Some of the most interesting parts of Anne's presentation were the videos and the stories about a 128x128 cell visual system that was a different kind of hardware. It was visual hardware that worked on the basis of "spikes", like when our neurons get hot and bothered and then eventually flash the accumulated energy in one shot. The fascinating effect that we saw was that only changes in pixels were registered. Imagine that looking through sunglasses from a distance makes it look exactly like the sunglasses are clear. Think about that. We saw it, and talked about how it is biologically inspired.

Finally, I got up and took the group through an accelerated history of Darwin at Home, going right into a demonstration of the program that I just got running a few days previously. I showed Bits Building Bodies which is the first application built on the basis of the fluidiom-core package I'm distilling from all the different D@H programs built in the last few years. This application represents the first application of the blind-watchmaker code that I've been developing for the last couple of months.

The demonstration showed a growing Darwin at Home body being built step-by-step over and over again, while along the top of the screen you could see the binary 00101001101011011010 genome as it is being read. The cool thing about it is that you can repeat it and watch the same building happen. It's genome building phenotype.

For the coders in the audience, I then proceeded to show the Embryology class where the blind-watchmaker annotations describe how the bits cause things to happen.

I ended off describing where I want the project to go now, as a kind of virtual world scenario where people can meet and chat while they watch things evolve. I asked them who could help me bring the evolution meme to as many people as possible.

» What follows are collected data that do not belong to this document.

(* ===== verification/Segcache.v ===== *)
(** * The cache

    [Segcache] of [segcache.rs] and its [Builder]: lookups that pin what they
    find, insertion with eviction, compare-and-swap, deletion, in-place
    arithmetic, expiry, on the heap of [Segments] and the hashtable of [Table],
    with [SegmentsVerifier] of [hashtable/mod.rs] between them. One thread runs;
    what it waits for happens or it is stuck ([None]), as it is when it panics.
    The loops that go round when another thread got in the way have [fuel]. The
    key hash ([ahash]), the checksum ([crc32fast]), the memory map and
    [Backoff::is_completed] ([crossbeam_utils]) belong to other crates. *)
From S2P Require Import Prelude Packing Atomics Table HashIface HashSeq F64 KvItem TtlBuckets Eviction.
From S2P Require Import SegState SegHeader Segment Segments SegmentsBuilder.

Inductive SegcacheError :=
| HashTableInsertEx
| EvictionEx
| ItemOversized (size : Z)
| NoFreeSegments
| Exists
| NotFound
| DataCorrupted
| NotNumeric.

Definition RESERVE_RETRIES : nat := 3.
Definition REVALIDATE_RETRIES : nat := 16.

(** [coarse_ttl]: whole seconds, at most what a [u32] holds. *)
Definition coarse_ttl (secs : Z) : Z := u32 (Z.min (2 ^ 32 - 1) secs).

(** [RawItem], a pointer into a segment, and the guard that keeps it valid. *)
Record Pin := mkPin { pin_seg : Z; pin_offset : Z }.

(** [Item]: it holds a reader pin until it is dropped, and what is read through
    it is what is there then. *)
Record Item := mkItem { item_pin : Pin; item_cas : Z }.

(** What the inner loop of [get_pinned] ends with: a result, or [continue
    'resolve] with the attempts so far. *)
Inductive Turn (A : Type) := Done (a : A) | Resolve (attempts : nat).
Arguments Done {A}.
Arguments Resolve {A}.

Section Segcache.
Context (integrity debug_assertions : bool) (hash_key crc32 : bytes -> Z).
Context (backoff_completed : nat -> bool) (fuel : nat).
Context (cfg : Config) (now : Z).

(** The cache: its configuration [cfg], and the heap with the buckets and the
    hashtable. *)
Definition Cache : Type := World (Index unit).

#[local] Hint Extern 0 (Hashtable (Index unit)) => exact (index_hashtable hash_key) : typeclass_instances.

Abbreviation M := (@Segments.M (Index unit)).
Implicit Types (w : Cache) (key value optional : bytes).

(** ** The verifier *)

(** [SegmentsVerifier::verify]. *)
Definition verify_pinned key (location : Z) : M (Verified Pin) :=
  let '(seg_id, offset) := Location.unpack_location location in
  if (seg_id =? 0) || (cap cfg <? seg_id) then
    _ ← debug_check debug_assertions false;
    mret DifferentKey
  else
    r ← acquire_item_at integrity cfg location;
    match r with
    | Some raw =>
        _ ← debug_check debug_assertions (offset + KvItem.size integrity raw <=? segment_size cfg);
        if bool_decide (KvItem.key integrity raw = key) then mret (Match (mkPin seg_id offset))
        else _ ← drop_guard integrity seg_id; mret DifferentKey
    | None => mret (Unverified location)
    end.

(** What the scans of the hashtable see of it. A match leaves the pin behind,
    nothing else leaves anything: the scan reads the heap as it is, and the pin
    is taken when it is over ([pinned]). A panic ends the scan as well. *)
#[local] Instance segments_verifier : KeyVerifier Cache (option Pin) := {
  verify w key location _ :=
    match verify_pinned key location w with
    | Some (Match pin, _) => Match (Some pin)
    | Some (DifferentKey, _) => DifferentKey
    | Some (Unverified location, _) => Unverified location
    | None => Match None
    end
}.

(** ** The hashtable *)

Definition with_table {A} (p : Table -> prog (TMem Cache) A) : M A := fun w =>
  let i := hashtable w in
  '(a, m) ← run (p (table i)) (mkTMem (Table.buckets (memory i)) (freq_rng (memory i)) w);
  Some (a, set_hashtable (mkIndex (table i) (mkTMem (Table.buckets m) (freq_rng m) tt)) w).

Definition pinned (r : Lookup (Hit (option Pin))) : M (Lookup (Hit Pin)) :=
  match r with
  | Found hit =>
      match hit_pin hit with
      | Some pin =>
          _ ← on (pin_seg pin) try_acquire_reader;
          mret (Found (Build_Hit (hit_location hit) (hit_slot hit) pin))
      | None => crash
      end
  | Absent => mret Absent
  | Unknown location => mret (Unknown location)
  end.

(** [lookup_hit]. *)
Definition lookup_hit key (update_freq : bool) : M (Lookup (Hit Pin)) :=
  r ← (if update_freq then with_table (fun t => Table.lookup hash_key t key)
       else with_table (fun t => Table.lookup_no_freq_update hash_key t key));
  pinned r.

(** [lookup_slot] drops the pin of its hit. *)
Definition lookup_slot key : M (Lookup (Z * SlotRef)) :=
  with_table (fun t => Table.lookup_slot hash_key t key).

Definition slot_publishes (s : SlotRef) (location : Z) : M bool :=
  with_table (fun _ => Table.slot_publishes s location).

Definition cas_location_at (s : SlotRef) (old new : Z) (preserve_freq : bool) : M bool :=
  with_table (fun _ => Table.cas_location_at s old new preserve_freq).

Definition table_insert key (location : Z) : M (option Insert) :=
  with_table (fun t => Table.insert hash_key t key location).

Definition table_remove key (location : Z) : M bool :=
  with_table (fun t => Table.remove hash_key t key location).

Definition item_frequency key (location : Z) : M (option Z) :=
  with_table (fun t => Table.get_item_frequency hash_key t key location).

(** ** Items *)

Definition unpin (pin : Pin) : M unit := drop_guard integrity (pin_seg pin).

Definition raw_at (pin : Pin) : M bytes := item_bytes (pin_seg pin) (pin_offset pin).

(** A write through the pointer: the item's bytes up to the segment's end. *)
Definition write_raw (pin : Pin) (raw : bytes) : M unit :=
  modify (fun w => set_datas (alter (blit (pin_offset pin) raw) (idx (pin_seg pin)) (datas w)) w).

(** The methods of [Item]. *)
Definition item_key (i : Item) : M bytes := raw ← raw_at (item_pin i); mret (KvItem.key integrity raw).
Definition item_value (i : Item) : M Value :=
  raw ← raw_at (item_pin i); lift (read_value integrity raw).
Definition item_optional (i : Item) : M (option bytes) :=
  raw ← raw_at (item_pin i); mret (KvItem.optional integrity raw).
Definition drop_item (i : Item) : M unit := unpin (item_pin i).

Tamas Mahr, my Hungarian programmer friend made an insightful funny comment afterwards as we were walking downtown for a beer. He said that this binary scripting language knows no syntax errors. I thought that was a safe language to have a blind-watchmaker code with.

All in all, this was a very successful get-together, and some new faces appeared. There's a potential, according to Joost, that the Media Arts department of the University of Leiden may well be willing to host the next Greythumb NL.